An Encounter between the Arts and Sciences

The encounter between researchers and artists from the Berlin University of the Arts (UdK Berlin) and the University of Oxford will open-up a discursive and performative field of joint engagement spanning from the arts to the humanities and sciences. We are conjecturing that a disciplinary exchange of methodologies, modes of representation, language and other qualities will lead to more innovative contributions in the fields of the arts and sciences alike.

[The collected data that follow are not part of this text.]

(** * workerd-proxy-js: the tunnel multiplex engine

    A shallow embedding of the classes [Socketb] (socketb.js), [Request]
    and [ReqMgr] (request.js, reqmgr.js), [Tunnel] (tunnel.js) and [TunMgr]
    (tunmgr.js), and the properties of the request table, the keepalive
    counter, the outbound write serializer, the inbound frame dispatch, the
    events of the egress sockets and the manager's registry.

    JavaScript objects are records; a method is a function in a small
    state-and-exception monad over the [World] the objects live in.  An
    exception leaves every assignment made before it in place, so a
    computation returns its outcome together with the world it reached. *)

From Stdlib Require Import ZArith Lia.
From Stdlib.Strings Require Import Byte.
From stdpp Require Import base option list strings gmap pretty numbers.

Open Scope Z_scope.

(** ** JavaScript values the source depends on *)

(** A numeric property that the constructor may have left unset. *)
Inductive JsNum :=
| NUndefined
| NNaN
| NInt (z : Z).

(** [v > k]: [undefined] converts to [NaN], and every comparison with
    [NaN] is false. *)
Definition js_gt (v : JsNum) (k : Z) : bool :=
  match v with
  | NInt z => k <? z
  | NUndefined | NNaN => false
  end.

(** [v < k], under the same rule. *)
Definition js_lt (v : JsNum) (k : Z) : bool :=
  match v with
  | NInt z => z <? k
  | NUndefined | NNaN => false
  end.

The embracing of a more differentiated worldview – one that willfully goes beyond preconceived disciplinary borders and integrates speculative, subjective and positivistic approaches to problem-solving and creation ­– corresponds well with the challenges the world is facing today, challenges that are complex and far-reaching in their impact. 

National restrictions of travel and physical contact in the context of the global COVID-19 pandemic affected the planned encounter between researchers, artists and designers of the University of Oxford and the UdK Berlin scheduled for April 2020. Thus we will offer a digital platform for experiences and personal exchanges followed by an event in the physical realm on the Berlin campus in October. 

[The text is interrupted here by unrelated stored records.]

Lemma analyzeCommitMessage_invisible (message : jsstring) :
  existsb invisibleUnit message = true ->
  Classifier.analyzeCommitMessage message =
  {| Classifier.isAI := true;
     Classifier.confidence := 1;
     Classifier.reasons := [js "Contains invisible Unicode characters"] |}.
Proof.
  intros H. unfold Classifier.analyzeCommitMessage.
  rewrite invisibleChars_test, H. reflexivity.
Qed.

(** ** C1 and C2 *)

Lemma countMatches_spec (message : jsstring) (reason : RegExp -> jsstring)
    (patterns : list RegExp) :
  forall (n : nat) (rs : list jsstring),
    Classifier.countMatches message reason patterns (n, rs) =
    ((n + matching patterns message)%nat,
     rs ++ map reason
             (filter (fun pattern => RegExp_test pattern message) patterns)).
Proof.
  unfold Classifier.countMatches, matching.
  induction patterns as [|p ps IH]; intros n rs; cbn [fold_left filter].
  - cbn. rewrite Nat.add_0_r, app_nil_r. reflexivity.
  - destruct (RegExp_test p message); cbn [fst snd].
    + rewrite IH. cbn [List.length map].
      rewrite <- app_assoc, Nat.add_succ_r. reflexivity.
    + apply IH.
Qed.

Lemma matching_le (patterns : list RegExp) (message : jsstring) :
  (matching patterns message <= List.length patterns)%nat.
Proof. unfold matching. apply filter_length_le. Qed.

Lemma analyzeCommitMessage_score (message : jsstring) :
  existsb invisibleUnit message = false ->
  let v := Classifier.analyzeCommitMessage message in
  let c := score (RegExp_test Classifier.emojiRegex message)
                 (matching Classifier.aiPatterns message)
                 (100 <? List.length message)%nat
                 (matching Classifier.perfectGrammarIndicators message) in
  Classifier.confidence v = c /\ Classifier.isAI v = PrimFloat.ltb 0.5 c.
Proof.
  intros Hinv.
  unfold Classifier.analyzeCommitMessage.
  rewrite invisibleChars_test, Hinv.
  unfold score.
  destruct (RegExp_test Classifier.emojiRegex message);
    rewrite countMatches_spec; cbn [Nat.add];
    destruct (100 <? List.length message)%nat;
    rewrite countMatches_spec; cbn [Nat.add];
    destruct (0 <? matching Classifier.aiPatterns message)%nat;
    destruct (0 <? matching Classifier.perfectGrammarIndicators message)%nat;
    split; reflexivity.
Qed.

Lemma score_facts (emoji long : bool) (m g : nat) :
  (m <= 10)%nat -> (g <= 3)%nat ->
  let c := score emoji m long g in
  PrimFloat.leb 0 c = true /\ PrimFloat.leb c 1 = true /\
  c = maximum
        ((if emoji then [0.9%float] else []) ++
         (if (0 <? m)%nat
          then [Math_min 0.8 (0.3 + Number_ofNat m * 0.15)] else []) ++
         (if long then [0.6%float] else []) ++
         (if (0 <? g)%nat then [(0.5 + Number_ofNat g * 0.1)%float] else [])).
Proof.
  intros Hm Hg.
  destruct m as [|[|[|[|[|[|[|[|[|[|[|m]]]]]]]]]]]; [..|exfalso; lia];
    (destruct g as [|[|[|[|g]]]]; [..|exfalso; lia]);
    destruct emoji, long; vm_compute; repeat split; reflexivity.
Qed.

(** *** C1 *)

Lemma score_below_one (emoji long : bool) (m g : nat) :
  (m <= 10)%nat -> (g <= 3)%nat ->
  PrimFloat.ltb (score emoji m long g) 1 = true.
Proof.
  intros Hm Hg.
  destruct m as [|[|[|[|[|[|[|[|[|[|[|m]]]]]]]]]]]; [..|exfalso; lia];
    (destruct g as [|[|[|[|g]]]]; [..|exfalso; lia]);
    destruct emoji, long; vm_compute; reflexivity.
Qed.

(** C1, amended.  A commit message that contains a unit of the class
    the code tests (U+200B to U+200D, U+FEFF, U+2060, U+180E, U+2061 to
    U+2064; the zero-width space is one of them) is classified with
    confidence exactly [1.0] and [isAI = true], and the list of reasons
    has the single entry of the invisible-character signal, whatever
    else the message contains.  A message without a unit of that class
    is scored by the other signals and its confidence is below [1.0],
    whatever other invisible characters it holds. *)
Theorem invisible_character_short_circuit (message : jsstring) :
  let verdict := Classifier.analyzeCommitMessage message in
  (forall c, In c message -> invisibleUnit c = true ->
     verdict =
     {| Classifier.isAI := true;
        Classifier.confidence := 1;
        Classifier.reasons := [js "Contains invisible Unicode characters"] |}) /\
  ((forall c, In c message -> invisibleUnit c = false) ->
   PrimFloat.ltb (Classifier.confidence verdict) 1 = true).
Proof.
  cbv zeta. split.
  - intros c Hin Hc. apply analyzeCommitMessage_invisible.
    apply existsb_exists. exists c. split; assumption.
  - intros Hnone.
    assert (existsb invisibleUnit message = false) as Hinv.
    { destruct (existsb invisibleUnit message) eqn:H; [|reflexivity].
      apply existsb_exists in H. destruct H as (c & Hin & Hc).
      rewrite (Hnone c Hin) in Hc. discriminate. }
    destruct (analyzeCommitMessage_score _ Hinv) as [-> _].
    pose proof (matching_le Classifier.aiPatterns message) as Hm.
    pose proof (matching_le Classifier.perfectGrammarIndicators message) as Hg.
    change (List.length Classifier.aiPatterns) with 10%nat in Hm.
    change (List.length Classifier.perfectGrammarIndicators) with 3%nat in Hg.
    apply score_below_one; assumption.
Qed.

Lemma invisible_character_short_circuit_witness :
  Classifier.analyzeCommitMessage
    (js "fix: typo " ++ [zeroWidthSpace] ++ js "in README") =
  {| Classifier.isAI := true;
     Classifier.confidence := 1;
     Classifier.reasons := [js "Contains invisible Unicode characters"] |}.
Proof.
  apply (proj1 (invisible_character_short_circuit
                  (js "fix: typo " ++ [zeroWidthSpace] ++ js "in README"))
               zeroWidthSpace).
  - apply in_or_app. right. left. reflexivity.
  - reflexivity.
Defined.

(** C1, as stated: every message with a zero-width or invisible control
    character is short-circuited.  It is not: the left-to-right mark
    U+200E is no unit of the class, and a message that holds it is
    scored like the same message without it, here by its one matching
    pattern, below the threshold. *)
Lemma left_to_right_mark_is_not_short_circuited :
  let message := js "fix: typo " ++ [leftToRightMark] ++ js "in README" in
  let verdict := Classifier.analyzeCommitMessage message in
  In leftToRightMark message /\
  Classifier.isAI verdict = false /\
  Classifier.confidence verdict = (0.3 + 1 * 0.15)%float /\
  PrimFloat.ltb (Classifier.confidence verdict) 1 = true /\
  ~ In (js "Contains invisible Unicode characters")
       (Classifier.reasons verdict).
Proof.
  cbv zeta. split; [apply in_or_app; right; left; reflexivity|].
  repeat split; try (vm_compute; reflexivity).
  vm_compute. intros [H|[]]. discriminate H.
Qed.

(** *** C2 *)

(** C2. For every commit message the confidence lies in the closed
    interval from 0 to 1, it is the maximum of the candidates of the
    signals the message triggers (0 when none is triggered), and [isAI]
    is true exactly when the confidence is strictly greater than 0.5. *)
Theorem confidence_range_and_threshold (message : jsstring) :
  let v := Classifier.analyzeCommitMessage message in
  PrimFloat.leb 0 (Classifier.confidence v) = true /\
  PrimFloat.leb (Classifier.confidence v) 1 = true /\
  Classifier.confidence v = maximum (candidates message) /\
  (Classifier.isAI v = true <->
   PrimFloat.ltb 0.5 (Classifier.confidence v) = true).
Proof.
  cbv zeta. unfold candidates.
  destruct (existsb invisibleUnit message) eqn:Hinv.
  - rewrite (analyzeCommitMessage_invisible _ Hinv).
    cbn [Classifier.confidence Classifier.isAI].
    repeat split; vm_compute; reflexivity.
  - destruct (analyzeCommitMessage_score _ Hinv) as [Hc Hai].
    rewrite Hai, Hc.
    pose proof (matching_le Classifier.aiPatterns message) as Hm.
    pose proof (matching_le Classifier.perfectGrammarIndicators message) as Hg.
    change (List.length Classifier.aiPatterns) with 10%nat in Hm.
    change (List.length Classifier.perfectGrammarIndicators) with 3%nat in Hg.
    destruct (score_facts (RegExp_test Classifier.emojiRegex message)
                          (100 <? List.length message)%nat Hm Hg)
      as (H0 & H1 & Hmax).
    repeat split; try assumption; intros H; exact H.
Qed.

(** ** C9 *)

(** C9. The estimate for an empty list of commits is 0, and the estimate
    for a single commit whose [stats.total] is 0 is exactly 0.5: the base
    time of a session start and no size term. *)
Theorem estimateWorkHours_empty_and_single
    (Date_getTime : jsstring -> float) (timeWindow : float)
    (commit : CommitAnalysis) :
  total (stats commit) = 0%float ->
  estimateWorkHours Date_getTime [] timeWindow = 0%float /\
  estimateWorkHours Date_getTime [commit] timeWindow = 0.5%float.
Proof.
  intros Htotal. split; [reflexivity|].
  unfold estimateWorkHours, Array_sort, sessionStep.
  cbn [List.length Nat.eqb fold_left Array_insert].
  rewrite Htotal. reflexivity.
Qed.

Lemma estimateWorkHours_empty_and_single_witness :
  estimateWorkHours IsoDate.getTime [] defaultTimeWindow = 0%float /\
  estimateWorkHours IsoDate.getTime [commitBy "Ada" "ada@example.org"]
                    defaultTimeWindow = 0.5%float.
Proof.
  apply estimateWorkHours_empty_and_single. reflexivity.
Defined.

(** ** C10 *)

(** C10, as stated: both commits have confidence 0.45.  They do not: the
    code adds 0.3 and 0.15 in binary64, whose sum is not the number
    nearest to 0.45. *)
Lemma login_confidence_is_not_0_45 :
  ~ (forall c, In c loginCommits -> confidence c = 0.45%float).
Proof.
  intros H.
  specialize (H (classify (loginCommit "c1" "2024-01-01T10:00:00Z" 20))
                (or_introl eq_refl)).
  apply (f_equal (fun x => PrimFloat.eqb x 0.45)) in H.
  vm_compute in H. discriminate H.
Qed.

This shift to a digitally mediated mode of communication requires also a critical assessment of the impact that any given media technology has on the execution of its dependent activities. On a technological side it is our desire to develop a balanced interaction between content and media, which can support, inform and structure each part positively and grant new experimental spaces of shared exploration between the members of both universities. These mediated encounters will not be evaluated in their capability to mimic or replace analogue protocols but in their aptitude to provide a novel emphatic perspective on how we can work, think and communicate together from now on and in which digital modes of communication are crucial. The previously published overall thematic setup of the Oxford-UdK-encounter that focussed on the epistemic relationships between arts and science from the distinct institutional perspectives remains largely unaltered but surely is augmented by this new mode of digital interactions. 

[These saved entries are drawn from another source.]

(** C7: on a node that has a configuration, [set_peer] rejects with EINVAL
    (which is not 0) and changes nothing whenever [new_peers] has at least
    [old_peers.size() / 2 + 1] elements, or is not contained in [old_peers],
    or [old_peers] is not the current configuration; when it returns 0, the
    node has stepped down to [current_term + 1] (an [int64_t] addition) and
    its configuration is exactly [new_peers]. *)
Theorem set_peer_recover n old_peers new_peers :
  Conf.empty (_conf n).2 = false ->
  (vec_size old_peers / 2 + 1 <= vec_size new_peers
   \/ ~ (forall p, p ∈ new_peers -> p ∈ old_peers)
   \/ (_conf n).2 <> list_to_set old_peers ->
   set_peer n old_peers new_peers = (EINVAL, n) /\ EINVAL <> 0)
  /\ ((set_peer n old_peers new_peers).1 = 0 ->
      (set_peer n old_peers new_peers).2
      = set_conf (step_down n (Int64.add (_current_term n) 1))
          ((_conf n).1, list_to_set new_peers)
      /\ _state (set_peer n old_peers new_peers).2 = FOLLOWER
      /\ _current_term (set_peer n old_peers new_peers).2
         = Int64.add (_current_term n) 1
      /\ (_conf (set_peer n old_peers new_peers).2).2 = list_to_set new_peers).
Proof.
  intros Hconf. unfold set_peer. rewrite Hconf. cbn [andb].
  forget_step_down.
  destruct (bool_decide (_state n = SHUTDOWN));
    [split; [split; [reflexivity | discriminate] | discriminate] |].
  destruct (bool_decide (_state n = LEADER) && negb (ConfCtx.empty (_conf_ctx n)));
    [split; [split; [reflexivity | discriminate] | discriminate] |].
  destruct (Conf.equal (_conf n).2 old_peers) eqn:Heq; cbn [negb];
    [| split; [split; [reflexivity | discriminate] | discriminate]].
  destruct (Z.leb_spec (vec_size old_peers / 2 + 1) (vec_size new_peers));
    [split; [split; [reflexivity | discriminate] | discriminate] |].
  destruct (Conf.contain_all (_conf n).2 new_peers) eqn:Hall; cbn [negb];
    [| split; [split; [reflexivity | discriminate] | discriminate]].
  apply bool_decide_eq_true in Heq.
  pose proof (proj1 (contain_all_spec _ _) Hall) as Hin.
  split.
  - intros [Hq | [Hsub | Hne]].
    + lia.
    + exfalso. apply Hsub. intros p Hp. apply Hin in Hp.
      rewrite Heq in Hp. by apply elem_of_list_to_set in Hp.
    + contradiction.
  - intros _. destruct Hsd. cbn [fst snd]. node_simpl.
    rewrite sd_conf0. repeat split; assumption.
Qed.

Lemma set_peer_recover_witness :
  let n := Sample.follower 5 [Sample.pA; Sample.pB; Sample.pC] 1 [] in
  Conf.empty (_conf n).2 = false
  /\ set_peer n [Sample.pA; Sample.pB] [Sample.pA; Sample.pB] = (EINVAL, n)
  /\ (set_peer n [Sample.pA; Sample.pB; Sample.pC] [Sample.pA]).1 = 0
  /\ _current_term (set_peer n [Sample.pA; Sample.pB; Sample.pC] [Sample.pA]).2
     = 6
  /\ (_conf (set_peer n [Sample.pA; Sample.pB; Sample.pC] [Sample.pA]).2).2
     = {[Sample.pA]}.
Proof.
  intros n.
  assert (Hc : Conf.empty (_conf n).2 = false) by (vm_compute; reflexivity).
  split; [exact Hc |]. split.
  - apply (set_peer_recover n [Sample.pA; Sample.pB] [Sample.pA; Sample.pB] Hc).
    left. vm_compute. discriminate.
  - assert (H0 : (set_peer n [Sample.pA; Sample.pB; Sample.pC] [Sample.pA]).1 = 0)
      by (vm_compute; reflexivity).
    destruct (proj2 (set_peer_recover n [Sample.pA; Sample.pB; Sample.pC]
                       [Sample.pA] Hc) H0) as (_ & _ & Ht & Hcf).
    split; [exact H0 |]. split; [rewrite Ht; reflexivity |].
    rewrite Hcf. vm_compute. reflexivity.
Defined.

(** When [set_peer] accepts on a node that has a configuration. *)
Lemma set_peer_recover_accepts n old_peers new_peers :
  Conf.empty (_conf n).2 = false ->
  (set_peer n old_peers new_peers).1 = 0 <->
  _state n <> SHUTDOWN
  /\ ~ (_state n = LEADER /\ _conf_ctx n <> [])
  /\ (_conf n).2 = list_to_set old_peers
  /\ vec_size new_peers < vec_size old_peers / 2 + 1
  /\ (forall p, p ∈ new_peers -> p ∈ old_peers).
Proof.
  intros Hconf. unfold set_peer. rewrite Hconf. cbn [andb].
  forget_step_down. clear Hsd.
  unfold Conf.equal, ConfCtx.empty.
  destruct (decide (_state n = SHUTDOWN)) as [Hs | Hs];
    [rewrite (bool_decide_eq_true_2 _ Hs); cbn [fst]; split;
       [discriminate | tauto] |].
  rewrite (bool_decide_eq_false_2 _ Hs).
  destruct (decide (_state n = LEADER)) as [Hl | Hl];
    [rewrite (bool_decide_eq_true_2 _ Hl) | rewrite (bool_decide_eq_false_2 _ Hl)];
    cbn [andb].
  2: assert (Hnl : ~ (_state n = LEADER /\ _conf_ctx n <> [])) by tauto.
  1: destruct (decide (_conf_ctx n = [])) as [Hx | Hx];
       [rewrite (bool_decide_eq_true_2 _ Hx)
       | rewrite (bool_decide_eq_false_2 _ Hx)]; cbn [negb];
       [assert (Hnl : ~ (_state n = LEADER /\ _conf_ctx n <> [])) by tauto
       | cbn [fst]; split; [discriminate | tauto]].
  all: destruct (decide ((_conf n).2 = list_to_set old_peers)) as [He | He];
    [rewrite (bool_decide_eq_true_2 _ He)
    | rewrite (bool_decide_eq_false_2 _ He)]; cbn [negb];
    [| cbn [fst]; split; [discriminate | tauto]].
  all: destruct (Z.leb_spec (vec_size old_peers / 2 + 1) (vec_size new_peers));
    [cbn [fst]; split; [discriminate | intros; lia] |].
  all: destruct (Conf.contain_all (_conf n).2 new_peers) eqn:Hall; cbn [negb fst].
  all: try (pose proof (proj1 (contain_all_spec _ _) Hall) as Hin;
            split; [intros _ | reflexivity];
            repeat split; try assumption;
            intros p Hp; apply Hin in Hp; rewrite He in Hp;
            by apply elem_of_list_to_set in Hp).
  all: split; [discriminate |]; intros (_ & _ & _ & _ & Hsub);
    assert (Conf.contain_all (_conf n).2 new_peers = true) as Hyes
      by (apply contain_all_spec; intros p Hp; rewrite He;
          apply elem_of_list_to_set; auto);
    congruence.
Qed.

(** ** One configuration change at a time (invariant 5) *)

(** With a change in flight, [add_peer] hands the closure to [on_cleared]
    with an error (EPERM on a non-leader, EINVAL on a leader) and does nothing
    else: no replicator, no entry, no new configuration. *)
Lemma add_peer_conf_change_in_flight n old_peers peer done a w :
  _conf_ctx n <> [] ->
  exists e, e <> 0
    /\ add_peer n old_peers peer done a w
       = set_fsm_caller n (_fsm_caller n ++ [on_cleared 0 done e]).
Proof.
  intros Hctx. unfold add_peer, ConfCtx.empty.
  rewrite (bool_decide_eq_false_2 _ Hctx). cbn [negb].
  destruct (bool_decide (_state n = LEADER)); cbn [negb].
  - exists EINVAL. split; [discriminate | reflexivity].
  - exists EPERM. split; [discriminate | reflexivity].
Qed.

(** The same for [remove_peer], with EAGAIN on a leader. *)
Lemma remove_peer_conf_change_in_flight n old_peers peer done :
  _conf_ctx n <> [] ->
  exists e, e <> 0
    /\ remove_peer n old_peers peer done
       = set_fsm_caller n (_fsm_caller n ++ [on_cleared 0 done e]).
Proof.
  intros Hctx. unfold remove_peer, ConfCtx.empty.
  rewrite (bool_decide_eq_false_2 _ Hctx). cbn [negb].
  destruct (bool_decide (_state n = LEADER)); cbn [negb].
  - exists EAGAIN. split; [discriminate | reflexivity].
  - exists EPERM. split; [discriminate | reflexivity].
Qed.

(** [set_peer] on a leader with a change in flight returns EINVAL and changes
    nothing, provided the call is not taken for a bootstrap. *)
Lemma set_peer_conf_change_in_flight n old_peers new_peers :
  _state n = LEADER ->
  _conf_ctx n <> [] ->
  Conf.empty (_conf n).2 && (vec_size old_peers =? 0) = false ->
  set_peer n old_peers new_peers = (EINVAL, n).
Proof.
  intros Hl Hctx Hboot. unfold set_peer, ConfCtx.empty.
  rewrite Hboot, Hl, (bool_decide_eq_false_2 _ Hctx). reflexivity.
Qed.

(** C8 (no configuration change starts while one is in flight), refuted on
    the bootstrap branch of [set_peer], which is tested before [_conf_ctx]:
    the leader of the one-member group {A} removes itself; until that entry
    commits it is a leader with an empty configuration and [_conf_ctx] = [A];
    [set_peer([], [B])] then returns 0, installs {B} and steps down into
    term 1. *)
Theorem set_peer_bootstrap_during_conf_change :
  let n := remove_peer (Sample.lone_leader 4) [Sample.pA] Sample.pA (Some 7%nat) in
  let r := set_peer n [] [Sample.pB] in
  _state n = LEADER /\ _conf_ctx n = [Sample.pA] /\ (_conf n).2 = ∅
  /\ r.1 = 0 /\ (_conf r.2).2 = {[Sample.pB]} /\ _state r.2 = FOLLOWER
  /\ _conf_ctx r.2 = [] /\ _current_term r.2 = 1.
Proof. vm_compute. repeat split. Qed.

The UdK Berlin has been developing a digital collaboration platform suited for creative work: A group of teachers and students – from the design departments Communication in Social and Economic Contexts and Art & Media study courses as well as the Einstein Centre for Digital Futures – has started to set-up a more individualized communication platform that relies on open-source code components, grants adaptable infrastructural benefits and better personal data protection. Prof. Dr. Dr. Hromada and Prof. Gasteier are leading the team effort at UdK Berlin’s Media House. The new platform is already operating in experimental mode this summer semester. 

The project infrastructure is conceived as a logistical architecture but provides project spaces that can in the following be furnished with individual media material and be open for communication and teaching between members of the institutions and beyond. Teams from the University of Oxford and the UdK Berlin will come together in the various digital spaces and move into their own uniquely shaped ‘workshop’, embedded in a larger cluster of projects.  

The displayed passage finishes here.